In the face of the new economic turbulence that would characterise the coming neo-liberal decades, Whitlam’s Labor established the idea that reforms in the interests of workers, women, Aboriginal people and the poor could only come once the economy was healthy, and bosses were getting the returns they wanted on their investments.
This is the lesson that Hawke and Keating took from the Whitlam government and the logic that led them to reduce company tax from 46 per cent to 36 per cent, to corporatise and eventually sell-off parts of Australia’s welfare state, and to implement an Accord that was more successful in shifting wealth to capitalists than any policy in the previous 50 years.

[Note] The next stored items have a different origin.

(** After rounding the last word, at index [pos]. *)
Definition round_finish (to : decimal_t) (pos intg0 frac0 scale error : Z) : option (decimal_t * Z) :=
  ws ← words (d_buf to) 0 (pos + 1);
  st ← round_settle (rev ws);
  match st with
  | All_zero =>
      buf ← (if 0 <? frac0 + 1 then store_down (d_buf to) (frac0 + 1) (replicate (Z.to_nat (frac0 + 1)) 0)
             else Some (d_buf to));
      Some (mk_decimal 1 (Z.max scale 0) (d_len to) false buf, E_DEC_OK)
  | Carry_out r =>
      let '(frac0, scale, error) :=
        if d_len to <=? frac0 + intg0 then (frac0 - 1, (frac0 - 1) * DIG_PER_DEC1, E_DEC_TRUNCATED)
        else (frac0, scale, error) in
      let '(buf, lost) := round_shift (rev r ++ drop (length r) (d_buf to)) (d_len to) (intg0 + Z.max frac0 0) in
      let error := if (lost : bool) then E_DEC_OVERFLOW else error in
      let '(intg, error) := if d_intg to <? d_len to * DIG_PER_DEC1 then (d_intg to + 1, error)
                            else (d_intg to, E_DEC_OVERFLOW) in
      let first_dig := Z.rem intg DIG_PER_DEC1 in
      let intg := if negb (first_dig =? 0) && (powers10 first_dig <=? 1) then intg + 1 else intg in
      Some (mk_decimal intg (if scale <? 0 then 0 else scale) (d_len to) (d_sign to) buf, error)
  | Settled r first =>
      let first_dig := Z.rem (d_intg to) DIG_PER_DEC1 in
      let intg := if negb (first_dig =? 0) && (powers10 first_dig <=? first) then d_intg to + 1 else d_intg to in
      Some (mk_decimal intg (if scale <? 0 then 0 else scale) (d_len to) (d_sign to)
              (rev r ++ drop (length r) (d_buf to)), error)
  end.

(** [to == None] stands for [to == from]. *)
Definition decimal_round (from : decimal_t) (to : option decimal_t) (scale : Z) (mode : decimal_round_mode)
  : option (decimal_t * Z) :=
  let to0 := default from to in
  let len := d_len to0 in
  let frac0 := if 0 <? scale then ROUND_UP scale else Z.quot (scale + 1) DIG_PER_DEC1 in
  let frac1 := ROUND_UP (d_frac from) in
  let intg0 := ROUND_UP (d_intg from) in
  let digit := round_digit mode (d_sign from) in
  let '(frac0, scale, error) :=
    if len <? frac0 + intg0 then (len - intg0, (len - intg0) * DIG_PER_DEC1, E_DEC_TRUNCATED)
    else (frac0, scale, E_DEC_OK) in
  if scale + d_intg from <? 0 then to ← decimal_make_zero to0; Some (to, E_DEC_OK)
  else
    to ← (match to with
          | None => Some from
          | Some to =>
              ws ← words (d_buf from) 0 (intg0 + Z.max frac1 frac0);
              buf ← store_down (d_buf to) (intg0 + Z.max frac1 frac0) ws;
              Some (mk_decimal (Z.min intg0 len * DIG_PER_DEC1) (d_frac to) len (d_sign from) buf)
          end);
    if frac1 <? frac0 then
      buf ← store_down (d_buf to) (intg0 + frac0) (replicate (Z.to_nat (frac0 - frac1)) 0);
      Some (mk_decimal (d_intg to) scale len (d_sign to) buf, error)
    else if d_frac from <=? scale then Some (mk_decimal (d_intg to) scale len (d_sign to) (d_buf to), error)
    else
      r ← round_last mode digit (d_buf to) intg0 frac0 frac1 scale;
      match r with
      | None => to ← decimal_make_zero to; Some (to, E_DEC_OK)
      | Some (buf, pos) =>
          let start := if (scale =? 0) && (intg0 =? 0) then 1 else intg0 + frac0 in
          buf ← (if frac0 <? frac1 then store_down buf len (replicate (Z.to_nat (len - start)) 0) else Some buf);
          round_finish (with_buf to buf) pos intg0 frac0 scale error
      end.

(** ** The words after rounding *)

Lemma round_carry_spec r : Forall word_ok r ->
  match round_carry r with
  | (r', None) => r' = replicate (length r) 0 /\ rval r + 1 = DIG_BASE ^ Z.of_nat (length r)
  | (r', Some first) =>
      length r' = length r /\ Forall word_ok r' /\ rval r' = rval r + 1 /\ 0 < first /\
      exists n t, r' = replicate n 0 ++ first :: t
  end.
Proof.
  induction r as [|w r IH]; intros F; cbn [round_carry]; [done|]. apply Forall_cons in F as [Hw F].
  destruct (ADD_spec w 0 1) as (a & c & -> & Ha & Hc & E); [done|by apply word_ok_0|lia|].
  unfold word_ok in *. rewrite !rval_cons. destruct (Z.eqb_spec c 0) as [->|Hn].
  - rewrite rval_cons. split_and!; [done|by constructor|lia|lia|by exists 0%nat, r].
  - specialize (IH F). destruct (round_carry r) as [r' [first|]].
    + destruct IH as (L & F' & V & Hf & n & t & ->). rewrite rval_cons, V. simpl length.
      assert (a = 0) as -> by (unfold DIG_BASE in *; lia).
      split_and!; [lia|constructor; [apply word_ok_0|done]|unfold DIG_BASE in *; lia|lia|by exists (S n), t].
    + destruct IH as [-> V]. simpl length. rewrite Nat2Z.inj_succ, Z.pow_succ_r by lia. simpl replicate.
      assert (a = 0) as -> by (unfold DIG_BASE in *; lia). split; [done|]. rewrite <- V. unfold DIG_BASE in *. lia.
Qed.

Lemma rval_zero r : Forall word_ok r -> find (fun w => negb (w =? 0)) r = None -> rval r = 0.
Proof.
  induction r as [|w r IH]; intros F H; [done|]. apply Forall_cons in F as [_ F]. cbn [find] in H.
  rewrite rval_cons. destruct (Z.eqb_spec w 0) as [->|]; [|done]. rewrite IH by done. lia.
Qed.

Lemma find_nonzero r first : Forall word_ok r -> find (fun w => negb (w =? 0)) r = Some first ->
  0 < first /\ exists n t, r = replicate n 0 ++ first :: t.
Proof.
  induction r as [|w r IH]; intros F H; [done|]. apply Forall_cons in F as [Hw F]. cbn [find] in H.
  unfold word_ok in Hw. destruct (Z.eqb_spec w 0) as [->|].
  - destruct (IH F H) as (? & n & t & ->). split; [done|]. by exists (S n), t.
  - simplify_eq/=. split; [lia|]. by exists 0%nat, r.
Qed.

(** The words [w :: r] from the last one on, where [w] may be one too large. *)
Lemma round_settle_spec w r : Forall word_ok r -> 0 <= w <= DIG_BASE ->
  let v := w + DIG_BASE * rval r in
  match round_settle (w :: r) with
  | None => False
  | Some All_zero => v = 0
  | Some (Carry_out r') => r' = replicate (S (length r)) 0 /\ v = DIG_BASE ^ Z.of_nat (S (length r))
  | Some (Settled r' first) =>
      length r' = S (length r) /\ Forall word_ok r' /\ rval r' = v /\ 0 < first /\
      exists n t, r' = replicate n 0 ++ first :: t
  end.
Proof.
  intros F Hw. cbv zeta. cbn [round_settle]. destruct (Z.leb_spec DIG_BASE w) as [Hge|Hlt].
  - assert (w = DIG_BASE) as -> by lia. change (wraps 32 (DIG_BASE - DIG_BASE)) with 0.
    pose proof (round_carry_spec r F) as H. destruct (round_carry r) as [r' [first|]].
    + destruct H as (L & F' & V & Hf & n & t & ->). rewrite rval_cons, V. simpl length in *.
      split_and!; [lia|constructor; [apply word_ok_0|done]|lia|done|by exists (S n), t].
    + destruct H as [-> V]. split; [done|]. rewrite Nat2Z.inj_succ, Z.pow_succ_r, <- V by lia. lia.
  - assert (Forall word_ok (w :: r)) as F' by (constructor; [unfold word_ok; lia|done]). rewrite <- rval_cons.
    destruct (find _ (w :: r)) as [first|] eqn:E.
    + destruct (find_nonzero _ _ F' E) as [Hf H]. by split_and!.
    + by apply rval_zero.
Qed.

(** ** The decision to round up *)

(** Whether the absolute value is rounded up when the remainder [r] of a division
    by [D] is dropped, for the modes other than [HALF_EVEN]. *)
Definition rounds_up (mode : decimal_round_mode) (sign : bool) (r D : Z) : bool :=
  match mode with
  | HALF_UP => D <=? 2 * r
  | CEILING => negb sign && negb (r =? 0)
  | FLOOR => sign && negb (r =? 0)
  | TRUNCATE | HALF_EVEN => false
  end.

(** The absolute value [v] in units of [D], rounded. *)
Definition round_mag (mode : decimal_round_mode) (sign : bool) (v D : Z) : Z :=
  v / D + Z.b2z (rounds_up mode sign (v mod D) D).

(** The modes the code implements: [CEILING] and [FLOOR] only at the boundary of
    a word. *)
Definition mode_ok (mode : decimal_round_mode) (aligned : bool) : bool :=
  match mode with
  | TRUNCATE | HALF_UP => true
  | CEILING | FLOOR => aligned
  | HALF_EVEN => false
  end.

Lemma round_mag_add mode sign a x D : 0 < D -> round_mag mode sign (a * D + x) D = a + round_mag mode sign x D.
Proof.
  intros HD. unfold round_mag. rewrite Z.div_add_l, (Z.add_comm (a * D)), Z_mod_plus_full by lia. lia.
Qed.

Lemma round_mag_mul mode sign a x D : 0 < D -> 0 <= x < D ->
  round_mag mode sign (a * D + x) D = a + Z.b2z (rounds_up mode sign x D).
Proof.
  intros HD Hx. rewrite round_mag_add by done. unfold round_mag.
  rewrite Z.div_small, Z.mod_small by done. done.
Qed.

Lemma round_mag_bounds mode sign v k D : 0 < D -> 0 <= v < k * D -> 0 <= round_mag mode sign v D <= k.
Proof.
  intros HD Hv. unfold round_mag. assert (0 <= v / D < k).
  { split; [apply Z.div_pos; lia|]. apply Z.div_lt_upper_bound; lia. }
  destruct (rounds_up mode sign _ D); simpl; lia.
Qed.

(** The first digit that is dropped decides. *)
Lemma half_digit y r M : 0 <= r < M -> (10 * M <=? 2 * (y * M + r)) = (5 <=? y).
Proof. intros H. destruct (Z.leb_spec (10 * M) (2 * (y * M + r))), (Z.leb_spec 5 y); try done; nia. Qed.

Lemma existsb_nonzero ws : Forall word_ok ws ->
  existsb (fun w => negb (w =? 0)) ws = negb (dval ws =? 0).
Proof.
  induction ws as [|w ws IH]; intros F; [done|]. apply Forall_cons in F as [Hw F]. cbn [existsb].
  rewrite IH, dval_cons by done. pose proof (dval_bounds ws F).
  pose proof (DIG_BASE_pow_pos (Z.of_nat (length ws)) ltac:(lia)). unfold word_ok in Hw.
  destruct (Z.eqb_spec w 0) as [->|]; simpl; [by rewrite Z.mul_0_l|].
  symmetry. apply negb_true_iff, Z.eqb_neq. nia.
Qed.

Lemma round_inc_spec mode sign P T rest w t : mode <> HALF_EVEN -> T = w :: t -> Forall word_ok T ->
  round_inc mode (round_digit mode sign) (P ++ T ++ rest) (Z.of_nat (length P)) (Z.of_nat (length T)) =
  Some (rounds_up mode sign (dval T) (DIG_BASE ^ Z.of_nat (length T))).
Proof.
  intros Hm ET F. unfold round_inc.
  destruct (Z.eqb_spec (round_digit mode sign) 0) as [Hd|Hd].
  - rewrite (words_app P T rest) by lia. cbn [mbind option_bind]. rewrite existsb_nonzero by done.
    by destruct mode, sign.
  - destruct (Z.eqb_spec (round_digit mode sign) 5) as [Hd5|Hd5]; [|by destruct mode, sign].
    assert (mode = HALF_UP) as -> by (destruct mode, sign; simpl in *; congruence).
    subst T. cbn [app]. rewrite (rd_middle P w _ (Z.of_nat (length P))) by done. cbn [mbind option_bind rounds_up]. f_equal.
    apply Forall_cons in F as [Hw F]. unfold word_ok, DIG_BASE in Hw.
    assert (w = w / DIG_MASK * DIG_MASK + w mod DIG_MASK /\ 0 <= w mod DIG_MASK < DIG_MASK) as [E B].
    { split; [rewrite Z.mul_comm; by apply Z.div_mod|by apply Z.mod_pos_bound]. }
    rewrite Z.quot_div_nonneg by (unfold DIG_MASK; lia).
    set (y := w / DIG_MASK) in *. set (u := w mod DIG_MASK) in *. clearbody y u.
    pose proof (dval_bounds t F) as Bt. simpl length.
    rewrite dval_cons, Nat2Z.inj_succ, Z.pow_succ_r by lia.
    set (M := DIG_BASE ^ Z.of_nat (length t)) in *. clearbody M. rewrite E.
    replace (DIG_BASE * M) with (10 * (DIG_MASK * M)) by (unfold DIG_BASE, DIG_MASK; lia).
    replace (2 * ((y * DIG_MASK + u) * M + dval t)) with (2 * (y * (DIG_MASK * M) + (u * M + dval t))) by ring.
    rewrite half_digit by nia. destruct (Z.ltb_spec 5 y), (Z.eqb_spec y 5), (Z.leb_spec 5 y); done || lia.
Qed.

(** The digits of a word: those that stay, the first one dropped, the others. *)
Lemma word_at pos w : 0 <= pos <= 8 -> word_ok w ->
  exists h y u, w = h * 10 ^ (pos + 1) + y * 10 ^ pos + u /\ 0 <= h /\ 0 <= y <= 9 /\ 0 <= u < 10 ^ pos /\
    Z.quot w (10 ^ pos) = 10 * h + y.
Proof.
  intros Hp [Hw _]. assert (0 < 10 ^ pos) as HP by (apply Z.pow_pos_nonneg; lia).
  exists (w / 10 ^ pos / 10), (w / 10 ^ pos mod 10), (w mod 10 ^ pos).
  rewrite Z.pow_add_r by lia. rewrite Z.quot_div_nonneg by lia.
  pose proof (Z.div_pos w (10 ^ pos) Hw HP). pose proof (Z.mod_pos_bound w (10 ^ pos) HP) as Hu.
  pose proof (Z.div_mod w (10 ^ pos) ltac:(lia)) as E. set (P := 10 ^ pos) in *. set (q := w / P) in *.
  set (u := w mod P) in *. clearbody q u P. clear Hp.
  pose proof (Z.div_mod q 10 ltac:(lia)) as Eq. pose proof (Z.mod_pos_bound q 10 ltac:(lia)).
  split_and!; try lia.
Qed.

Lemma round_word_spec mode sign pos w t M : mode_ok mode false = true -> 0 <= pos <= 8 -> word_ok w -> 0 <= t < M ->
  round_word mode (round_digit mode sign) pos w =
  round_mag mode sign (w * M + t) (10 ^ (pos + 1) * M) * 10 ^ (pos + 1).
Proof.
  intros Hm Hp Hw Ht. destruct (word_at pos w Hp Hw) as (h & y & u & E & Hh & Hy & Hu & Eq).
  unfold round_word. rewrite powers10_pow, Eq by lia.
  assert (Z.rem (10 * h + y) 10 = y) as ->.
  { rewrite Z.rem_mod_nonneg, Z.mul_comm, Z.add_comm, Z_mod_plus_full, Z.mod_small by lia. done. }
  assert (0 < 10 ^ pos) as HP by (apply Z.pow_pos_nonneg; lia).
  assert (10 ^ (pos + 1) = 10 * 10 ^ pos) as E10 by (rewrite Z.pow_add_r by lia; lia). rewrite E10 in *.
  assert (10 ^ pos * 10 <= DIG_BASE) as Hb.
  { change DIG_BASE with (10 ^ 8 * 10). apply Z.mul_le_mono_nonneg_r; [lia|]. apply Z.pow_le_mono_r; lia. }
  unfold word_ok in Hw. set (P := 10 ^ pos) in *. clearbody P. clear Hp Eq E10.
  assert (w * M + t = h * (10 * P * M) + (y * (P * M) + (u * M + t))) as -> by (rewrite E; ring).
  assert (0 <= u * M + t < P * M) as Hr by nia.
  rewrite round_mag_mul by nia. assert (h * 10 * P <= DIG_BASE) as Hhp by nia.
  destruct mode; try done; simpl.
  - rewrite (proj2 (Z.ltb_ge _ _)) by lia. simpl. rewrite wraps_id by (unfold in_s, DIG_BASE in *; nia). ring.
  - rewrite <- Z.mul_assoc, half_digit by done.
    assert ((5 <? y) || (y =? 5) && true = (5 <=? y)) as ->.
    { destruct (Z.ltb_spec 5 y), (Z.eqb_spec y 5), (Z.leb_spec 5 y); done || lia. }
    destruct (5 <=? y); simpl; rewrite wraps_id by (unfold in_s, DIG_BASE in *; nia); ring.
Qed.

Whitlam failed to mobilise the social forces that brought him to power, and instead set about trying to win back the support of the ruling class and their newspapers.
This doomed strategy explains both the back-peddling on social programs, and the failure of the government to defend itself from the powers on display in the 1975 dismissal.
Whitlam’s government, the high water-mark for Labor’s social democracy, also reveals how Labor’s parliamentary reformism is fundamentally incapable of winning meaningful change.
Ultimately, real power is not in parliament. The powers stacked against Labor in 1975—capitalist crisis, a hostile press, and bosses that wanted their profits restored—were quite willing to dispense with parliamentary democracy when it suited them.
This is how the system actually runs. Labor rode into office on the momentum created on the streets and used parliament to implement some progressive reforms. But it was not able to both defend these reforms and manage the bosses’ economy. Labor chose the economy.
The struggle to crush Abbott’s budget, to fight for Land Rights, equal pay and refugees requires completely different politics—to unequivocally put human need before corporate greed.